La femminista palestinese Asma Al-Ghoul (foto) arriva al nostro appuntamento a Gaza, in un caffè, in blue jeans e maglietta a maniche corte, in forte contrasto con i fazzoletti da testa ed i vestiti a forma di tenda indossati dalla maggioranza delle donne di Gaza. Non è solo l'abbigliamento a singolarizzare questa ventottenne laica. In passato ha ripreso pubblicamente un anziano leader di Hamas, suo zio, che aveva minacciato di ucciderla, e continua a pubblicare articoli che fanno discutere, a leggere libri banditi e a sfidare le politiche discriminatorie. «Gaza ha bisogno che i laici e i libertari restino qui», insiste quando le chiedo perché ha declinato l'opportunità di vivere all'estero.

Per tre anni, Israele ha imposto un blocco devastante della Striscia di Gaza che mirava ad isolare Hamas, il gruppo islamista militante che ha vinto le elezioni parlamentari nel 2006 e che ha ottenuto il controllo di questo territorio palestinese con una guerra civile nel 2007 (Fatah, una organizzazione politica palestinese più moderata, mantiene il controllo della West Bank). Da allora, Hamas ha introdotto nuove leggi restrittive, incluse la proibizione per le donne di servirsi di parrucchieri di sesso maschile o di fumare la pipa ad acqua in pubblico.

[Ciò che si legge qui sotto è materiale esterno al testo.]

(** The average of the losses over the window, as [add_rsi] computes it. *)
Definition loss_average (w : nat) (delta : list Num.fl) : list Num.fl :=
  Series.rolling_mean w (map Num.neg (Series.clip_upper Num.zero delta)).

Definition gain_average (w : nat) (delta : list Num.fl) : list Num.fl :=
  Series.rolling_mean w (Series.clip_lower Num.zero delta).

(** One RSI cell from the two averages of its row. *)
Definition rsi_cell (gain loss : Num.fl) : Num.fl :=
  Num.sub (Num.of_Z 100)
    (Num.div (Num.of_Z 100)
       (Num.add (Num.of_Z 1)
          (Num.div gain (if Num.eqb loss Num.zero then Num.PInf else loss)))).

Lemma rsi_values_cells (w : nat) (delta : list Num.fl) :
  rsi_values w delta
  = zip_with rsi_cell (gain_average w delta) (loss_average w delta).
Proof.
  unfold rsi_values, gain_average, loss_average, Series.map2, Series.replace.
  generalize (Series.rolling_mean w (Series.clip_lower Num.zero delta)) as g.
  generalize (Series.rolling_mean w
                (map Num.neg (Series.clip_upper Num.zero delta))) as l.
  intros l g. revert l. induction g as [|x g IH]; intros [|y l]; simpl; auto.
  f_equal. apply IH.
Qed.

(** Where the loss average is zero the cell is 0, or NaN when the gain
    average is undefined: never 100. *)
Lemma rsi_cell_zero_loss (gain loss : Num.fl) :
  Num.eqb loss Num.zero = true ->
  rsi_cell gain loss = Num.Fin 0 \/ rsi_cell gain loss = Num.NaN.
Proof.
  intros H. unfold rsi_cell. rewrite H.
  destruct gain; [left | right | right | right]; reflexivity.
Qed.

(** C2, at a failing input: on the closes 1, 2, 3 the loss average of rows 1
    and 2 is zero and the code gives RSI 0 there, not 100; and on every
    input, a row whose loss average is zero gets 0 or NaN. *)
Theorem rsi_zero_loss_gives_zero :
  loss_average 6 (Series.diff [Num.of_Z 1; Num.of_Z 2; Num.of_Z 3])
  = [Num.NaN; Num.Fin 0; Num.Fin 0]
  /\ add_rsi (closes [1; 2; 3]) (Some [6])
     = Ret {| columns := ["close"; "RSI6"];
              rows := [[VNum (Num.Fin 1); VNum Num.NaN];
                       [VNum (Num.Fin 2); VNum (Num.Fin 0)];
                       [VNum (Num.Fin 3); VNum (Num.Fin 0)]] |}
  /\ (forall (w : nat) (delta : list Num.fl) (i : nat) (loss rsi : Num.fl),
        loss_average w delta !! i = Some loss ->
        Num.eqb loss Num.zero = true ->
        Series.round 4 (rsi_values w delta) !! i = Some rsi ->
        rsi = Num.Fin 0 \/ rsi = Num.NaN).
Proof.
  split; [vm_compute; reflexivity|]. split; [vm_compute; reflexivity|].
  intros w delta i loss rsi Hloss Hzero Hrsi.
  unfold Series.round in Hrsi. rewrite rsi_values_cells in Hrsi.
  rewrite list_lookup_fmap in Hrsi.
  destruct (zip_with rsi_cell (gain_average w delta) (loss_average w delta) !! i)
    as [c|] eqn:Hc; [|discriminate].
  simpl in Hrsi. injection Hrsi as <-.
  apply lookup_zip_with_Some in Hc as (g & l & -> & Hg & Hl).
  rewrite Hloss in Hl. injection Hl as <-.
  destruct (rsi_cell_zero_loss g loss Hzero) as [-> | ->];
    [left | right]; reflexivity.
Qed.

(** *** Bollinger bands *)

Import FrameFacts.

(** The three columns [add_bollinger] writes, read back. *)
Lemma add_bollinger_columns
    (fsqrt : Q -> Q) (df df' : DataFrame) (period : Z) (std_dev : Num.fl) :
  well_formed df -> empty df = false ->
  add_bollinger fsqrt df period std_dev = Ret df' ->
  exists (w : nat) (close : list Num.fl),
    let mid := Series.rolling_mean w close in
    let std := Series.rolling_std fsqrt w close in
    numeric "BOLL_MID" df' = Ret (Series.round 4 mid)
    /\ numeric "BOLL_UPPER" df'
       = Ret (Series.round 4
                (Series.map2 Num.add mid (map (Num.mul std_dev) std)))
    /\ numeric "BOLL_LOWER" df'
       = Ret (Series.round 4
                (Series.map2 Num.sub mid (map (Num.mul std_dev) std))).
Proof.
  intros Hwf Hne H. unfold add_bollinger in H. rewrite Hne in H.
  destruct (numeric "close" df) as [close|] eqn:Hclose; [|discriminate].
  cbn [Res.bind] in H.
  destruct (Series.check_window period) as [w|] eqn:Hw; [|discriminate].
  cbn [Res.bind] in H. injection H as <-.
  exists w, close. intros mid std.
  pose proof (numeric_length _ _ _ Hclose) as Hlen.
  assert (Hmid : List.length (Series.round 4 mid) = List.length (rows df))
    by (unfold mid, Series.rolling_mean;
        now rewrite round_length, rolling_length).
  assert (Hstd : List.length std = List.length (rows df))
    by (unfold std, Series.rolling_std; now rewrite rolling_length).
  assert (Hband : forall f,
             List.length
               (Series.round 4 (Series.map2 f mid (map (Num.mul std_dev) std)))
             = List.length (rows df)).
  { intros f. rewrite round_length. unfold Series.map2.
    rewrite length_zip_with, length_map, Hstd.
    unfold mid, Series.rolling_mean. rewrite rolling_length. lia. }
  set (df1 := set_numeric "BOLL_MID" (Series.round 4 mid) df).
  set (df2 := set_numeric "BOLL_UPPER"
                (Series.round 4
                   (Series.map2 Num.add mid (map (Num.mul std_dev) std))) df1).
  assert (Hwf1 : well_formed df1) by now apply set_numeric_well_formed.
  assert (Hwf2 : well_formed df2) by now apply set_numeric_well_formed.
  assert (Hl1 : List.length (rows df1) = List.length (rows df))
    by now apply set_numeric_rows_length.
  assert (Hl2 : List.length (rows df2) = List.length (rows df))
    by (unfold df2; rewrite set_numeric_rows_length; rewrite ?Hl1; auto).
  assert (Hb1 : forall f,
             List.length
               (Series.round 4 (Series.map2 f mid (map (Num.mul std_dev) std)))
             = List.length (rows df1)) by (intros f; rewrite Hl1; apply Hband).
  assert (Hb2 : forall f,
             List.length
               (Series.round 4 (Series.map2 f mid (map (Num.mul std_dev) std)))
             = List.length (rows df2)) by (intros f; rewrite Hl2; apply Hband).
  split_and!.
  - rewrite (numeric_set_numeric_other "BOLL_LOWER" "BOLL_MID" _ df2)
      by (discriminate || assumption || apply Hb2).
    unfold df2.
    rewrite (numeric_set_numeric_other "BOLL_UPPER" "BOLL_MID" _ df1)
      by (discriminate || assumption || apply Hb1).
    now apply numeric_set_numeric.
  - rewrite (numeric_set_numeric_other "BOLL_LOWER" "BOLL_UPPER" _ df2)
      by (discriminate || assumption || apply Hb2).
    apply numeric_set_numeric; [assumption | apply Hb1].
  - apply numeric_set_numeric; [assumption | apply Hb2].
Qed.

La polizia di Hamas proibisce i concerti ed interroga le coppie che ritiene sospette. I presidi delle scuole governative fanno pressioni perché anche le ragazze cristiane indossino l'hijab.

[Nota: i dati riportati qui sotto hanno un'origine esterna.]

(* ===== verification/Utf8.v ===== *)
(** * UTF-8

    [std::str::from_utf8] and [String::from_utf8_lossy]: the bytes are cut into characters and
    into maximal prefixes of characters that break off, and each of these becomes U+FFFD. *)

From S2P Require Export Fmt.
Local Open Scope string_scope.
Local Open Scope list_scope.

(** The number of bytes of the character that begins with the byte, 0 if none does. *)
Definition utf8_char_width (a : ascii) : nat :=
  let b := byte_val a in
  if (b <? 128)%N then 1 else if (b <? 194)%N then 0 else if (b <? 224)%N then 2
  else if (b <? 240)%N then 3 else if (b <? 245)%N then 4 else 0.
Definition is_cont (a : ascii) : bool := ((128 <=? byte_val a) && (byte_val a <? 192))%N.
(** The second byte of a character, given the first. *)
Definition second_ok (a b : ascii) : bool :=
  let x := byte_val a in let y := byte_val b in
  (is_cont b && (if x =? 224 then 160 <=? y else if x =? 237 then y <? 160
                 else if x =? 240 then 144 <=? y else if x =? 244 then y <? 144 else true))%N.

(** The next chunk of [String a s]: whether it is a character, its bytes, and the rest. *)
Definition utf8_next (a : ascii) (s : string) : bool * string * string :=
  let bad := (false, String a "", s) in
  match utf8_char_width a, s with
  | 1, _ => (true, String a "", s)
  | 2, String b s1 => if second_ok a b then (true, String a (String b ""), s1) else bad
  | 3, String b s1 =>
      if second_ok a b then
        match s1 with
        | String c s2 => if is_cont c then (true, String a (String b (String c "")), s2)
                         else (false, String a (String b ""), s1)
        | "" => (false, String a (String b ""), s1)
        end
      else bad
  | 4, String b s1 =>
      if second_ok a b then
        match s1 with
        | String c s2 =>
            if is_cont c then
              match s2 with
              | String d s3 => if is_cont d then (true, String a (String b (String c (String d ""))), s3)
                               else (false, String a (String b (String c "")), s2)
              | "" => (false, String a (String b (String c "")), s2)
              end
            else (false, String a (String b ""), s1)
        | "" => (false, String a (String b ""), s1)
        end
      else bad
  | _, _ => bad
  end.

Fixpoint utf8_chunks_fuel (fuel : nat) (s : string) : list (bool * string) :=
  match fuel, s with
  | S n, String a s' => let '(ok, c, rest) := utf8_next a s' in (ok, c) :: utf8_chunks_fuel n rest
  | _, _ => []
  end.
Definition utf8_chunks (s : string) : list (bool * string) := utf8_chunks_fuel (String.length s) s.

Definition REPLACEMENT : string :=
  String (ascii_of_nat 239) (String (ascii_of_nat 191) (String (ascii_of_nat 189) "")).

(** [String::from_utf8_lossy] and [std::str::from_utf8] *)
Definition from_utf8_lossy (s : string) : string :=
  concat_str ((λ c, if c.1 : bool then c.2 else REPLACEMENT) <$> utf8_chunks s).
Definition utf8_valid (s : string) : bool := forallb fst (utf8_chunks s).

(** ** Theory *)

Lemma utf8_next_split a s ok c rest : utf8_next a s = (ok, c, rest) →
  String a s = c +:+ rest ∧ (String.length rest ≤ String.length s)%nat.
Proof. unfold utf8_next. intros. repeat case_match; simplify_eq/=; split; done || lia. Qed.

(** A character is cut off whatever follows it. *)
Lemma utf8_next_good a s c rest t : utf8_next a s = (true, c, rest) →
  ∃ c', c = String a c' ∧ utf8_next a (c' +:+ t) = (true, c, t).
Proof.
  unfold utf8_next. intros. repeat case_match; simplify_eq/=;
    eexists; (split; [reflexivity|]); simpl; repeat case_match; simplify_eq/=; done.
Qed.

Lemma utf8_chunks_fuel_enough n m s : (String.length s ≤ n)%nat → (String.length s ≤ m)%nat →
  utf8_chunks_fuel n s = utf8_chunks_fuel m s.
Proof.
  revert m s. induction n as [|n IH]; intros [|m] [|a s]; simpl; try done; try lia. intros.
  destruct (utf8_next a s) as [[ok c] rest] eqn:Hn. apply utf8_next_split in Hn as [_ ?].
  f_equal. apply IH; lia.
Qed.

Lemma utf8_chunks_cons a s ok c rest : utf8_next a s = (ok, c, rest) →
  utf8_chunks (String a s) = (ok, c) :: utf8_chunks rest.
Proof.
  intros Hn. unfold utf8_chunks. simpl. rewrite Hn. f_equal.
  apply utf8_next_split in Hn as [_ ?]. apply utf8_chunks_fuel_enough; lia.
Qed.

Lemma utf8_ind (P : string → Prop) :
  P "" →
  (∀ a s ok c rest, utf8_next a s = (ok, c, rest) →
    utf8_chunks (String a s) = (ok, c) :: utf8_chunks rest → P rest → P (String a s)) →
  ∀ s, P s.
Proof.
  intros Hnil Hcons s. remember (String.length s) as n eqn:Hlen. revert s Hlen.
  induction (lt_wf n) as [n _ IH]. intros [|a s] ->; [done|].
  destruct (utf8_next a s) as [[ok c] rest] eqn:Hn.
  eapply Hcons; [done|by apply utf8_chunks_cons|].
  apply utf8_next_split in Hn as [_ ?]. eapply IH; [|done]. simpl. lia.
Qed.

Lemma utf8_chunks_concat s : concat_str (utf8_chunks s).*2 = s.
Proof.
  induction s as [|a s ok c rest Hn E IH] using utf8_ind; [done|]. rewrite E. cbn [fmap list_fmap concat_str foldr].
  fold (concat_str (utf8_chunks rest).*2). rewrite IH. by apply utf8_next_split in Hn as [-> _].
Qed.

(** A text that is UTF-8 is not changed by the lossy conversion. *)
Lemma from_utf8_lossy_valid s : utf8_valid s = true → from_utf8_lossy s = s.
Proof.
  unfold utf8_valid, from_utf8_lossy. rewrite forallb_Forall. intros Hall.
  rewrite <- (utf8_chunks_concat s) at 2. f_equal. induction Hall as [|[[] c] l]; simplify_eq/=; [done|].
  by f_equal.
Qed.

Lemma utf8_valid_app_good a s c rest t : utf8_next a s = (true, c, rest) →
  utf8_valid (c +:+ t) = utf8_valid t.
Proof.
  intros Hn. destruct (utf8_next_good _ _ _ _ t Hn) as (c'&->&Hn'). unfold utf8_valid. simpl.
  by rewrite (utf8_chunks_cons _ _ _ _ _ Hn').
Qed.

(** The lossy conversion gives UTF-8, so a second one has no effect. *)
Lemma from_utf8_lossy_is_valid s : utf8_valid (from_utf8_lossy s) = true.
Proof.
  unfold from_utf8_lossy. induction s as [|a s ok c rest Hn E IH] using utf8_ind; [done|].
  rewrite E, fmap_cons. cbn [concat_str foldr fst snd].
  fold (concat_str ((λ c, if c.1 : bool then c.2 else REPLACEMENT) <$> utf8_chunks rest)).
  destruct ok.
  - by rewrite (utf8_valid_app_good _ _ _ _ _ Hn).
  - rewrite (utf8_valid_app_good (ascii_of_nat 239) (String (ascii_of_nat 191) (String (ascii_of_nat 189) ""))
      REPLACEMENT ""); [done|reflexivity].
Qed.

Lemma from_utf8_lossy_idemp s : from_utf8_lossy (from_utf8_lossy s) = from_utf8_lossy s.
Proof. apply from_utf8_lossy_valid, from_utf8_lossy_is_valid. Qed.

Lemma str_forallb_lossy s : str_forallb (λ a, (byte_val a <? 128)%N) s = true → utf8_valid s = true.
Proof.
  induction s as [|a s IH]; [done|]. simpl. intros [Ha Hs]%andb_true_iff.
  assert (utf8_next a s = (true, String a "", s)) as Hn.
  { unfold utf8_next, utf8_char_width. by rewrite Ha. }
  change (String a s) with (String a "" +:+ s). rewrite (utf8_valid_app_good _ _ _ _ _ Hn). by apply IH.
Qed.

Nonostante tutto questo, Asma è rimasta fedele alla sua laicità, e di recente ha vinto un prestigioso premio conferitole da Human Rights Watch per il suo “impegno per la libertà di espressione ed il suo coraggio di fronte alla persecuzione politica”. Ma riuscirà a costruire la società civile inclusiva che sogna?

Primogenita di nove figli in una famiglia «laica ma non borghese», uno dei primi ricordi di Asma è il suono dei tonfi degli stivali dei soldati israeliani che venivano a perquisire casa sua durante la notte. Rafah, la sua città vicina al confine egiziano, è una delle comunità più deprivate e conservatrici di Gaza, ed è un bersaglio frequente di bombardamenti ed incursioni da parte di Israele.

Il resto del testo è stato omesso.